Goncalves plans to do the same thing with AK Steel.

“When you add existing debt of AK Steel, it’s very easy to get distracted by the total amount of debt,” he said. “After we start working our magic … AK Steel will look exactly like Cliffs today. We are in excellent shape with maturities pushed out.”

Cliffs a step closer to HBI

Newly produced DR-grade pellets are piled up and ready for shipping at the new Northshore Mining plant in Silver Bay.

Adding to the CEO’s optimism is the fact that AK Steel pulls in about four times the revenue of Cliffs at $8.205 billion compared to $2.152 billion, according to the investor presentation.

Of AK Steel’s total sales, 63 percent flows into the automotive industry, 22 percent goes into distributors and convertors and 15 percent into infrastructure and manufacturing, which includes being the sole source of U.S. Steel for the electrical grid, according to AK Steel’s filings.

Demand in the auto industry is expected to remain steady through 2025, per a market study referenced in the investor presentation. Demand for ultra high-strength steels — which are becoming critical to vehicle manufacturing — are also expected to grow, putting AK Steel in a potentially well-positioned spot in the current market.

Goncalves also credited the quality of maintenance at AK Steel’s blast furnaces and facilities as a key part of the deal and debt management moving forward.

“We are going to compete in the marketplace,” he said. “We are not in the bottom feeders and the ones that don’t take care of maintenance. We are not like that.”

Pig iron on the horizon?

Cliffs remains on schedule for next year’s production and delivery of hot-briquetted iron (HBI) from its facility in Toledo, Ohio. Once completed and the combined company finalized, the CEO said he may look in the direction of pig iron at an AK Steel furnace that is in the midst of closing.

That facility would be the Kentucky-based Ashland Works, which will close down by the end of the year.

Pig iron, like HBI, feeds electric arc furnaces. The cost to convert Ashland to pig iron is about $25-30 million, Goncalves said. How soon that happens depends on the HBI facility, and what sort of customer interest and profit margins the company would produce.

“We’ll see how things develop with HBI. If there’s interest and money, we’ll do it right away,” he said. “I would love to generate jobs there.”

Meanwhile, Cliffs has lobbied the state of Minnesota for land in Nashwauk to create a second HBI possibility on the Great Lakes.
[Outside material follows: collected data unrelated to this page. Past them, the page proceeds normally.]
Definition test_broken_path_log : string :=
  "
    Traceback (most recent call last):
      File " +:+ String Py.dquote "app.py" +:+
  String Py.dquote ", line 10, in main
        with open('config/settings.json') as f:
    FileNotFoundError: [Errno 2] No such file or directory: 'config/settings.json'
    ".

(** A syntax error in [./src/app.py], as a traceback reports it. *)
Definition syntax_error_log : string :=
  "  File " +:+ String Py.dquote "./src/app.py" +:+
  String Py.dquote ", line 3
    x = (
SyntaxError: invalid syntax".

(** A syntax error in code given on the command line. *)
Definition string_error_log : string :=
  "  File " +:+ String Py.dquote "<string>" +:+
  String Py.dquote ", line 1
SyntaxError: invalid syntax".

End Design.

(** ** What a pattern denotes

    The texts a pattern matches, with the texts of its groups, stated
    without reference to the order in which the matcher tries them. *)
Module ReSpec.

Import Re.

Fixpoint all_chars (P : ascii -> bool) (s : string) : bool :=
  match s with
  | EmptyString => true
  | String c s' => P c && all_chars P s'
  end.

Inductive denotes : regex -> string -> list string -> Prop :=
  | denotes_lit (l : string) : denotes (Lit l) l []
  | denotes_plus (cl : charclass) (c : ascii) (s : string) :
      in_class cl c = true -> all_chars (in_class cl) s = true ->
      denotes (Plus cl) (String c s) []
  | denotes_group (r : regex) (s : string) (gs : list string) :
      denotes r s gs -> denotes (Group r) s (gs ++ [s])
  | denotes_cat (r1 r2 : regex) (s1 s2 : string) (gs1 gs2 : list string) :
      denotes r1 s1 gs1 -> denotes r2 s2 gs2 ->
      denotes (Cat r1 r2) (s1 +:+ s2) (gs1 ++ gs2).

(** Every group of the pattern takes at least one character. *)
Fixpoint groups_nonempty (r : regex) : bool :=
  match r with
  | Lit _ | Plus _ => true
  | Group r1 => Nat.ltb 0 (min_len r1) && groups_nonempty r1
  | Cat r1 r2 => groups_nonempty r1 && groups_nonempty r2
  end.

End ReSpec.

(** ** The details a match fills in *)
Module AnalyzerSpec.

Import Re Analyzer.

(** The [details] dictionary after a match [m] of a pattern of category
    [t]: one key for the three categories that record their first group. *)
Definition details_of (t : FailureType) (m : Match) : gmap string string :=
  match t, groups m with
  | MODULE_NOT_FOUND, g :: _ => <["missing_module" := g]> ∅
  | BROKEN_PATH, g :: _ => <["missing_path" := g]> ∅
  | MISSING_DEPENDENCY, g :: _ => <["package_name" := g]> ∅
  | _, _ => ∅
  end.

(** The number of lines of the window around line [i] of a log of [n]
    lines. *)
Definition window_size (n i : nat) : nat := (n `min` (i + 6)) - (i - 2).

End AnalyzerSpec.

(** ** The comment: [_format_fix_comment] and [_format_changes_detail]
    of [src/agent/orchestrator.py]

    The fix is read as [json.loads] built it. Three things are parameters:
    [str] of a value that is not a string, the rendering [:.0%] of a
    number, and the four emoji of the headings, which lie outside the
    characters of this model. *)
Module Report.

Import Analyzer.

(** Sequencing of steps that may raise. *)
Definition and_then {A B : Type} (r : Py.exn + A) (f : A -> Py.exn + B)
    : Py.exn + B :=
  match r with
  | inl e => inl e
  | inr a => f a
  end.

Notation "x <-? r ; k" := (and_then r (fun x => k))
  (at level 100, r at next level, k at level 200, right associativity).

(** A list comprehension: the items in order, up to the first that raises. *)
Fixpoint collect {A B : Type} (f : A -> Py.exn + B) (items : list A)
    : Py.exn + list B :=
  match items with
  | [] => inr []
  | item :: items' =>
      y <-? f item; ys <-? collect f items'; inr (y :: ys)
  end.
The company already owns and leases minerals at the former Essar Steel Minnesota — currently Mesabi Metallics — location, which faces a Dec. 31, 2019 deadline to complete its own project.
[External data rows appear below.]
(** [pieces[1::2] = map(int, pieces[1::2])]: the pieces at the odd
    positions become numbers. *)
Fixpoint convert_odd (pieces : list string) (odd : bool) : result (list piece) :=
  match pieces with
  | [] => Ok []
  | p :: rest =>
      x ← (if odd then n ← int_of_str p; Ok (Num n) else Ok (Text p));
      xs ← convert_odd rest (negb odd);
      Ok (x :: xs)
  end.

(** Whether every character of [s] satisfies [P]. *)
Fixpoint every (P : ascii -> bool) (s : string) : bool :=
  match s with
  | EmptyString => true
  | String c r => P c && every P r
  end.

(** A key that reads text, number, text, and so on, and ends with text;
    [odd] says whether a number comes next. *)
Fixpoint alternating (odd : bool) (k : list piece) : bool :=
  match k with
  | [] => odd
  | Text _ :: r => negb odd && alternating true r
  | Num _ :: r => odd && alternating false r
  end.

(** [embedded_numbers(s)] *)
Definition embedded_numbers (s : string) : result (list piece) :=
  convert_odd (split_digits s false EmptyString) false.

(** The order of two pieces: numbers by value, text by characters, and a
    number before any text. *)
Definition piece_compare (a b : piece) : comparison :=
  match a, b with
  | Num m, Num n => Z.compare m n
  | Text s, Text t => String.compare s t
  | Num _, Text _ => Lt
  | Text _, Num _ => Gt
  end.

(** The order of two keys: by the first pieces that differ, a key that is
    the start of the other one first. *)
Fixpoint key_compare (k1 k2 : list piece) : comparison :=
  match k1, k2 with
  | [], [] => Eq
  | [], _ :: _ => Lt
  | _ :: _, [] => Gt
  | a :: k1', b :: k2' =>
      match piece_compare a b with
      | Eq => key_compare k1' k2'
      | c => c
      end
  end.

Definition key_le (k1 k2 : list piece) : bool :=
  match key_compare k1 k2 with
  | Gt => false
  | _ => true
  end.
While Mesabi Metallics is unlikely to finish it, the future uncertainty of state-owned mineral leases has given Cliffs pause on making it part of future plans, despite continued interest.

Persico, the company spokesperson, said “there is nothing new to report” on the Nashwauk land.

Still, Cliff’s purchase of AK Steel and the potential for a new pig iron plant provides some stability and new investment in the Great Lakes mining region, the company said.

“The good EAFs will replace the bad integrated steel mills,” Goncalves said, referencing the current steelmaking trend. “We are going to survive. AK Steel is going to survive.”